**** DATA FOR ANALYSIS ****

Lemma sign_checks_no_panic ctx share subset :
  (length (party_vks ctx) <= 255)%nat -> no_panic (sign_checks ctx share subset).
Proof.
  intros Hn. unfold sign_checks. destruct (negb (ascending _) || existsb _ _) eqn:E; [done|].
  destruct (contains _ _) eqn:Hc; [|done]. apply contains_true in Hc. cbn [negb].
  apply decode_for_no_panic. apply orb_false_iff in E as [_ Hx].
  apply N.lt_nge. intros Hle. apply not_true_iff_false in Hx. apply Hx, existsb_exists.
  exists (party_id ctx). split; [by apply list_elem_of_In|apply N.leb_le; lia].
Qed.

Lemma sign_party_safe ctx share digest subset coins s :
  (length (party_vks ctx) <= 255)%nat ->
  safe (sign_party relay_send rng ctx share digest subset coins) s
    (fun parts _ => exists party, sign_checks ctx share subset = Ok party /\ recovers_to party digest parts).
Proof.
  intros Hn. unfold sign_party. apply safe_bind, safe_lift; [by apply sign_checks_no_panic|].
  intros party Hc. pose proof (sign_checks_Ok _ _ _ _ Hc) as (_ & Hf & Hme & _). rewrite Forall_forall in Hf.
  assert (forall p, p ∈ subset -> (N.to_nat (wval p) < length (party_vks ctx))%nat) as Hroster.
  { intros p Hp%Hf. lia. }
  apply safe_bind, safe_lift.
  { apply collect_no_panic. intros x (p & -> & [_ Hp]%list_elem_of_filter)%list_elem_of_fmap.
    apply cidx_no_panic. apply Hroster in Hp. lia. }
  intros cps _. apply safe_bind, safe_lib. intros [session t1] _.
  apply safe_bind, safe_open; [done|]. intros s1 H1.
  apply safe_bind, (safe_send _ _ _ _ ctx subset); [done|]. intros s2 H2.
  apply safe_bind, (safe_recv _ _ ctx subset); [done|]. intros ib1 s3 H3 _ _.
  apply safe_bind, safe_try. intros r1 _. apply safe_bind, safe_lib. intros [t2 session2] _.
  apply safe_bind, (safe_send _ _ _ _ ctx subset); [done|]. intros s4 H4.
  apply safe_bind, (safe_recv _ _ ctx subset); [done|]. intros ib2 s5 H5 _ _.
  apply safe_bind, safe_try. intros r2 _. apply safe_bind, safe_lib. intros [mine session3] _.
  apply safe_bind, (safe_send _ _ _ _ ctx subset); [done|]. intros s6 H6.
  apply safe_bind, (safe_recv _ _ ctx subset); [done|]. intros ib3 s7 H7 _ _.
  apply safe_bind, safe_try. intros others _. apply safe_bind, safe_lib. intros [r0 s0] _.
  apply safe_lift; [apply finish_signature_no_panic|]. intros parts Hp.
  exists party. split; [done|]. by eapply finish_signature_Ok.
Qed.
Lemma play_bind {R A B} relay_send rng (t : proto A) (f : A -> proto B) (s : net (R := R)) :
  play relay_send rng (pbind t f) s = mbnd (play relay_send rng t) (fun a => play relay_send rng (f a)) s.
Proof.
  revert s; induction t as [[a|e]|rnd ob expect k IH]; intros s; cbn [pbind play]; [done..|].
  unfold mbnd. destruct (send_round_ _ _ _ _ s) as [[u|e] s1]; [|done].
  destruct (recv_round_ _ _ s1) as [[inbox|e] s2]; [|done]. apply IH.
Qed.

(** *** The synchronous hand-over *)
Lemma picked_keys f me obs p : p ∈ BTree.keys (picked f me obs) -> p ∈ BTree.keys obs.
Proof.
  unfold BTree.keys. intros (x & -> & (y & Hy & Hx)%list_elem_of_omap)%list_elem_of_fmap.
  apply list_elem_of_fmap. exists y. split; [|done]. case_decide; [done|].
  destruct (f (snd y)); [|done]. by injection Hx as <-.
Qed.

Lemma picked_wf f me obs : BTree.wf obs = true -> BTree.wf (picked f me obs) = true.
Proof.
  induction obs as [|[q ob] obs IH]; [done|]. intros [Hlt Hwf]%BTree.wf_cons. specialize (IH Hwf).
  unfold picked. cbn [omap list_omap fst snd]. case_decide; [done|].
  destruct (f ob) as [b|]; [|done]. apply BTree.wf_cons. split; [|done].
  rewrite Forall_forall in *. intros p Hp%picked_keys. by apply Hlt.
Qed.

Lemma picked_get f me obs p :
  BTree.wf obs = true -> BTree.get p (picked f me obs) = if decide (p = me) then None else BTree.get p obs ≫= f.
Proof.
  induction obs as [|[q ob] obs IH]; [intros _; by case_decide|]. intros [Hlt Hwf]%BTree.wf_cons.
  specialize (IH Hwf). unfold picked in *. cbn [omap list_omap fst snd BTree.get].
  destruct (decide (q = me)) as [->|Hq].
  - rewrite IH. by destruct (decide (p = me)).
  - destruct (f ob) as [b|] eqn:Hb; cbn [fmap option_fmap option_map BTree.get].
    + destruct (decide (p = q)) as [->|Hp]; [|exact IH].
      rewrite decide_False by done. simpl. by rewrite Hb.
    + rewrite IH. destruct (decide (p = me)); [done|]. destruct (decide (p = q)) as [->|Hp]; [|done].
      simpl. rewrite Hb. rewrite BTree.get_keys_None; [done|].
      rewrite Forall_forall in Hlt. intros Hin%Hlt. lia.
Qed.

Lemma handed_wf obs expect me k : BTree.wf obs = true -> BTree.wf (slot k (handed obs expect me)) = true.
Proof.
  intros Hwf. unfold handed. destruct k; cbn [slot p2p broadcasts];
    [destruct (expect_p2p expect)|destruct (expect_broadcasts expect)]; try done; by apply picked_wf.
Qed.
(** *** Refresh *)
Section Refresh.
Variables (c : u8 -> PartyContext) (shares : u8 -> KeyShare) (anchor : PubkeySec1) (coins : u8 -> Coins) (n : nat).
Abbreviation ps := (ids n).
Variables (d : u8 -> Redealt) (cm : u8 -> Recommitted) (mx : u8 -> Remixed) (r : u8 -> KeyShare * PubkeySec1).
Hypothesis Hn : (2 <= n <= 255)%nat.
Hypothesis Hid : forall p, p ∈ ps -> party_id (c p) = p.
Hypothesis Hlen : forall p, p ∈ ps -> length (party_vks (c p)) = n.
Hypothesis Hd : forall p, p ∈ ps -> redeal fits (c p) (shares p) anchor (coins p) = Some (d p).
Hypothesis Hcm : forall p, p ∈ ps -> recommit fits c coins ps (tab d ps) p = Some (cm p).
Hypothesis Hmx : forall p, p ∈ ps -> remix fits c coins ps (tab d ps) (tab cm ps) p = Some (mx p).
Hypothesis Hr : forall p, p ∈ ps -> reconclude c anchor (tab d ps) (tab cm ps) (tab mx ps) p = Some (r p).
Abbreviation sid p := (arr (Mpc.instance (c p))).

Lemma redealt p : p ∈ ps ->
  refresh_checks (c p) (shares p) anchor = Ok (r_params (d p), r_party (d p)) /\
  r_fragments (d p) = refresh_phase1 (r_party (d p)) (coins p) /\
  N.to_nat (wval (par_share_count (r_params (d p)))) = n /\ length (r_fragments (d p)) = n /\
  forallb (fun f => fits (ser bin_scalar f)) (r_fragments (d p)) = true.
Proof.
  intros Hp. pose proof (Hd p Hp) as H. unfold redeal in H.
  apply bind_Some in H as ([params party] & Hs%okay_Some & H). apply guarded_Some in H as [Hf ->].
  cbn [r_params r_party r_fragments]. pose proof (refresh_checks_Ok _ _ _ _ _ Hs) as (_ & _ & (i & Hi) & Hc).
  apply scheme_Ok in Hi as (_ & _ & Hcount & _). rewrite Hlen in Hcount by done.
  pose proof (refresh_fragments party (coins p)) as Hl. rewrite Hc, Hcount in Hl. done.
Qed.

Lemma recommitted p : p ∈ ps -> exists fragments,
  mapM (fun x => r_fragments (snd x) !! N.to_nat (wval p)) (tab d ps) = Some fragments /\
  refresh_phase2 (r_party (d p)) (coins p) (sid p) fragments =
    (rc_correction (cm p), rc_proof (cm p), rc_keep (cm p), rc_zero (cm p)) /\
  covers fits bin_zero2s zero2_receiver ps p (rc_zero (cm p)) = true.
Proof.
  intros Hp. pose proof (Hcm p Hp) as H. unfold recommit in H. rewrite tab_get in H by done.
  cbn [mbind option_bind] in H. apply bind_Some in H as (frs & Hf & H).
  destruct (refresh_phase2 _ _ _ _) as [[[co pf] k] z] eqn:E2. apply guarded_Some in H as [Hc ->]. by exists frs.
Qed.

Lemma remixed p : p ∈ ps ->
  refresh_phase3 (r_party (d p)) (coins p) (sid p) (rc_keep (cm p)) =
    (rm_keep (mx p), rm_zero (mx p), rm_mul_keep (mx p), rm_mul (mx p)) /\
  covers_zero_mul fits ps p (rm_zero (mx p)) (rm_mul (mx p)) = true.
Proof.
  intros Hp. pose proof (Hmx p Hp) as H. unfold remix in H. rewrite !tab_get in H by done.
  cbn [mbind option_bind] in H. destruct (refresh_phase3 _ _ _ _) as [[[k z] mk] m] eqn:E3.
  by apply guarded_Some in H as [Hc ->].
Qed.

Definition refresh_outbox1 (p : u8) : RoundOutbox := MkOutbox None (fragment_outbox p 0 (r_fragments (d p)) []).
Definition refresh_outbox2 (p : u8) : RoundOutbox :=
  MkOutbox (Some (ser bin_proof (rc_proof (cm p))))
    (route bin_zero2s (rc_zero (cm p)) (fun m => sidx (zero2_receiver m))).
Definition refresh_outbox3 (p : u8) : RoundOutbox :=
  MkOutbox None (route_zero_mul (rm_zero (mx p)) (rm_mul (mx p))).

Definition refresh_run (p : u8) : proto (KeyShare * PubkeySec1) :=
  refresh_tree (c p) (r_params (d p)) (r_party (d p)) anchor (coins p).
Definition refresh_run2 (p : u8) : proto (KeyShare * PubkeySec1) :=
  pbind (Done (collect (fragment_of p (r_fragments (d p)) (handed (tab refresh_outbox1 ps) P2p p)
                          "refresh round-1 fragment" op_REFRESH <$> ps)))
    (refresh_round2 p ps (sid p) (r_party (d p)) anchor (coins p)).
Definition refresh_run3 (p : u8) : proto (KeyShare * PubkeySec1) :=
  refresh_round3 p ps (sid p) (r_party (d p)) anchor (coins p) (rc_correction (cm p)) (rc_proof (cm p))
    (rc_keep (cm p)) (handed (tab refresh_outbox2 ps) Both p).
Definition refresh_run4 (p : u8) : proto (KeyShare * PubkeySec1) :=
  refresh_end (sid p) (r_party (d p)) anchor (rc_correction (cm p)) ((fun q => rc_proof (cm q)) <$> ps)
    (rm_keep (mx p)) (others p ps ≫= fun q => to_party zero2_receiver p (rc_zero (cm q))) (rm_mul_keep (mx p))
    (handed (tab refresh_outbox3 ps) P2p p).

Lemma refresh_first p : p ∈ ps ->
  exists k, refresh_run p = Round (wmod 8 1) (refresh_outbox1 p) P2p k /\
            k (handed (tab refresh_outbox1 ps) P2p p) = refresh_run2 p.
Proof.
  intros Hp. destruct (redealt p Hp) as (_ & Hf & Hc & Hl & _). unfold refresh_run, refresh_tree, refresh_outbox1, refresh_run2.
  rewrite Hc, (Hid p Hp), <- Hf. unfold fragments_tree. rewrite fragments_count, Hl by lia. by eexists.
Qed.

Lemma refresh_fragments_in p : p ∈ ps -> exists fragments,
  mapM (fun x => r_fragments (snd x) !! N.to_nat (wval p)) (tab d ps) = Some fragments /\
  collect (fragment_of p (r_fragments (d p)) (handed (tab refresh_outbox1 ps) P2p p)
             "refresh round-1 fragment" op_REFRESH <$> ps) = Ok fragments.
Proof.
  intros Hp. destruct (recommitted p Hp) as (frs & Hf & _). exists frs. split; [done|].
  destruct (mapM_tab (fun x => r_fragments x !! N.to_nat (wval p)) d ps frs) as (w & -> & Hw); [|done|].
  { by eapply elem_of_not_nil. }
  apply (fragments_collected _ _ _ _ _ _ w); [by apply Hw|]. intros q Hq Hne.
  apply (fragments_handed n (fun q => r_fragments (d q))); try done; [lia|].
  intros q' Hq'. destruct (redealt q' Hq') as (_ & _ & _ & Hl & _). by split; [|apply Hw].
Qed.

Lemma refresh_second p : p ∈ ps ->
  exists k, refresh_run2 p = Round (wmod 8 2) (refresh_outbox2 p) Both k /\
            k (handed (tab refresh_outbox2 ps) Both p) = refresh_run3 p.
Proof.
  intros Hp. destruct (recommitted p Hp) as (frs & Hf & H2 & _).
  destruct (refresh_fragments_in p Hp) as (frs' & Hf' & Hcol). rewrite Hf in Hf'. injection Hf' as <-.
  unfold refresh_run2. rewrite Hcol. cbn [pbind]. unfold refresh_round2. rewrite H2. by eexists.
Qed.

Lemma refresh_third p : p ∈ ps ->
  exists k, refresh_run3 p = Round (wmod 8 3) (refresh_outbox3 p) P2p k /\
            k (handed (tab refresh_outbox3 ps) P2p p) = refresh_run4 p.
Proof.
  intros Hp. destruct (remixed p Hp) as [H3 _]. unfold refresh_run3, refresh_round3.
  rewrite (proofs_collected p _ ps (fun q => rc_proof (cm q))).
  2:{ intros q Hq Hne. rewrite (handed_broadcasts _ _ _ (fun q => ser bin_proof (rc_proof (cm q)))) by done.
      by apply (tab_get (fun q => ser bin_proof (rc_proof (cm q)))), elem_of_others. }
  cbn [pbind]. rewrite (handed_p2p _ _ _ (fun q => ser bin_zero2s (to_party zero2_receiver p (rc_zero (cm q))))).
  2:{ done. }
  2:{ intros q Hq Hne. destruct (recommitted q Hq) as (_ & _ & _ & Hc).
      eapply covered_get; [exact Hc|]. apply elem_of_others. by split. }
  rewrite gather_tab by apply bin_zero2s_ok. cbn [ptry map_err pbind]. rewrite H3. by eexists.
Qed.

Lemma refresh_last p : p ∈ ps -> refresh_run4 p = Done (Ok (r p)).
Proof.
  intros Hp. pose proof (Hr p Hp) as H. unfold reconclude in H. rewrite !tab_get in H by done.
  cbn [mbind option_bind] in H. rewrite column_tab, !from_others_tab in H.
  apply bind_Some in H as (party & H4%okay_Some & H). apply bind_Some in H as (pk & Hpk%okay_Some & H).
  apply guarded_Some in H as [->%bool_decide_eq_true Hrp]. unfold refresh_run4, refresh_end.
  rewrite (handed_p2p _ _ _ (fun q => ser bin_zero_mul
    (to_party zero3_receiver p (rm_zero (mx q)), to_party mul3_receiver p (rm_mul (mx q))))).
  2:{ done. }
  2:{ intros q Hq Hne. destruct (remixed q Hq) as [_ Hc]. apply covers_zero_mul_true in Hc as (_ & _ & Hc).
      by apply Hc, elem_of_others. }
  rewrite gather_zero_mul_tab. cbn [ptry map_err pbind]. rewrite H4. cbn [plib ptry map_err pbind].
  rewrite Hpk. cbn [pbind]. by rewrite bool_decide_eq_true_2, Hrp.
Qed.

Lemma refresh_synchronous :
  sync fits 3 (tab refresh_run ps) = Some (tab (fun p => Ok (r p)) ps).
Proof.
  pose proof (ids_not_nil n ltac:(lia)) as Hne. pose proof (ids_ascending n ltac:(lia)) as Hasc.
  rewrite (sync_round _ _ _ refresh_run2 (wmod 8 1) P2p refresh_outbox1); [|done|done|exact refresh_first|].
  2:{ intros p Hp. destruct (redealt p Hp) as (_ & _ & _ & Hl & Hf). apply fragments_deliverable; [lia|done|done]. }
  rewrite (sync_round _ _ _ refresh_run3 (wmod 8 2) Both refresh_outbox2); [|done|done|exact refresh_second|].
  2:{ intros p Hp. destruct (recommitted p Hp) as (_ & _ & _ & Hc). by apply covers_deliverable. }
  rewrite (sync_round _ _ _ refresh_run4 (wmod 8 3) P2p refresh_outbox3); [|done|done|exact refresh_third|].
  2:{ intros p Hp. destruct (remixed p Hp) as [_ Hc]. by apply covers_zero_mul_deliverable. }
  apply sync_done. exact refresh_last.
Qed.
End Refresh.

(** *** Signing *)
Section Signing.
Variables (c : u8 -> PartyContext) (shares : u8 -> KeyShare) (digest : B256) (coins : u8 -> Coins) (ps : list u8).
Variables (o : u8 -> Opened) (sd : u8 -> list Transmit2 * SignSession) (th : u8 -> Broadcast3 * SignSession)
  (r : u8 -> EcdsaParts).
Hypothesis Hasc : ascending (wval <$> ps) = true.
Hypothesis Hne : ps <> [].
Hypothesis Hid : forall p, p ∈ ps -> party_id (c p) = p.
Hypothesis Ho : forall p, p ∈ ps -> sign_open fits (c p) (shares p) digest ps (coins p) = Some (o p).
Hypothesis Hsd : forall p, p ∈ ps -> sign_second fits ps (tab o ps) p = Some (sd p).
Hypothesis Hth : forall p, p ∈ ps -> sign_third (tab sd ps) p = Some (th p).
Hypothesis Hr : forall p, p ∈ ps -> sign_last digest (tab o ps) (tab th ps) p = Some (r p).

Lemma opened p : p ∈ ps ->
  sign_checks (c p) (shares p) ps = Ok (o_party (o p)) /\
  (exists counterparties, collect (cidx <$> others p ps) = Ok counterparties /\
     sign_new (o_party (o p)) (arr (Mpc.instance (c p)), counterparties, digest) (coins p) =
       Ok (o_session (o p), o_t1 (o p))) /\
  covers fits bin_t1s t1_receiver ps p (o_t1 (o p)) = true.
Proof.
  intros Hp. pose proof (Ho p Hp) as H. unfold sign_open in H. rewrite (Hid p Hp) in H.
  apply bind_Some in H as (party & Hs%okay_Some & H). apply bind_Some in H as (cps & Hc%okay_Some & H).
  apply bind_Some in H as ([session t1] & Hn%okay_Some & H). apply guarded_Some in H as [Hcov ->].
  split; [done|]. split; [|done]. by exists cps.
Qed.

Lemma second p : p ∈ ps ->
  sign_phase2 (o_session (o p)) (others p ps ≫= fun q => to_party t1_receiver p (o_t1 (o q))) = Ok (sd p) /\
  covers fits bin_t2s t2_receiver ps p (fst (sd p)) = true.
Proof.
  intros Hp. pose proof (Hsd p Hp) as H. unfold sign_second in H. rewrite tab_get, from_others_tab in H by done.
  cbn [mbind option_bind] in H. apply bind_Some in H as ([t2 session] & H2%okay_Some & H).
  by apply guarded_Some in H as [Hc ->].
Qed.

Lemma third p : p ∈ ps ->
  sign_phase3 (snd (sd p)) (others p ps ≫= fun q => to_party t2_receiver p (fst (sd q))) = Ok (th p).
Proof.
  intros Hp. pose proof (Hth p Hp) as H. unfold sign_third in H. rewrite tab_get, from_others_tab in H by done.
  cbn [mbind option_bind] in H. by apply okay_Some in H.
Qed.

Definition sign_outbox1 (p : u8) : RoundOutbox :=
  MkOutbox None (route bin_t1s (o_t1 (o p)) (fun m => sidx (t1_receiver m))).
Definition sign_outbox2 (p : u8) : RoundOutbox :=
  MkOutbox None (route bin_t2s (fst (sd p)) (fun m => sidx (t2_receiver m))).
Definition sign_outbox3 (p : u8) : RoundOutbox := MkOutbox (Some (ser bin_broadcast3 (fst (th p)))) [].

****

* WORK TO COMPLETE
All that belongs in the answer is the run of lines above from the line containing "Hc as (_ & _ & Hc)." through the line containing "Section Signing.", exactly as written.

* RESPONSE AREA
  2:{ intros q Hq Hne. destruct (remixed q Hq) as [_ Hc]. apply covers_zero_mul_true in Hc as (_ & _ & Hc).
      by apply Hc, elem_of_others. }
  rewrite gather_zero_mul_tab. cbn [ptry map_err pbind]. rewrite H4. cbn [plib ptry map_err pbind].
  rewrite Hpk. cbn [pbind]. by rewrite bool_decide_eq_true_2, Hrp.
Qed.

Lemma refresh_synchronous :
  sync fits 3 (tab refresh_run ps) = Some (tab (fun p => Ok (r p)) ps).
Proof.
  pose proof (ids_not_nil n ltac:(lia)) as Hne. pose proof (ids_ascending n ltac:(lia)) as Hasc.
  rewrite (sync_round _ _ _ refresh_run2 (wmod 8 1) P2p refresh_outbox1); [|done|done|exact refresh_first|].
  2:{ intros p Hp. destruct (redealt p Hp) as (_ & _ & _ & Hl & Hf). apply fragments_deliverable; [lia|done|done]. }
  rewrite (sync_round _ _ _ refresh_run3 (wmod 8 2) Both refresh_outbox2); [|done|done|exact refresh_second|].
  2:{ intros p Hp. destruct (recommitted p Hp) as (_ & _ & _ & Hc). by apply covers_deliverable. }
  rewrite (sync_round _ _ _ refresh_run4 (wmod 8 3) P2p refresh_outbox3); [|done|done|exact refresh_third|].
  2:{ intros p Hp. destruct (remixed p Hp) as [_ Hc]. by apply covers_zero_mul_deliverable. }
  apply sync_done. exact refresh_last.
Qed.
End Refresh.

(** *** Signing *)
Section Signing.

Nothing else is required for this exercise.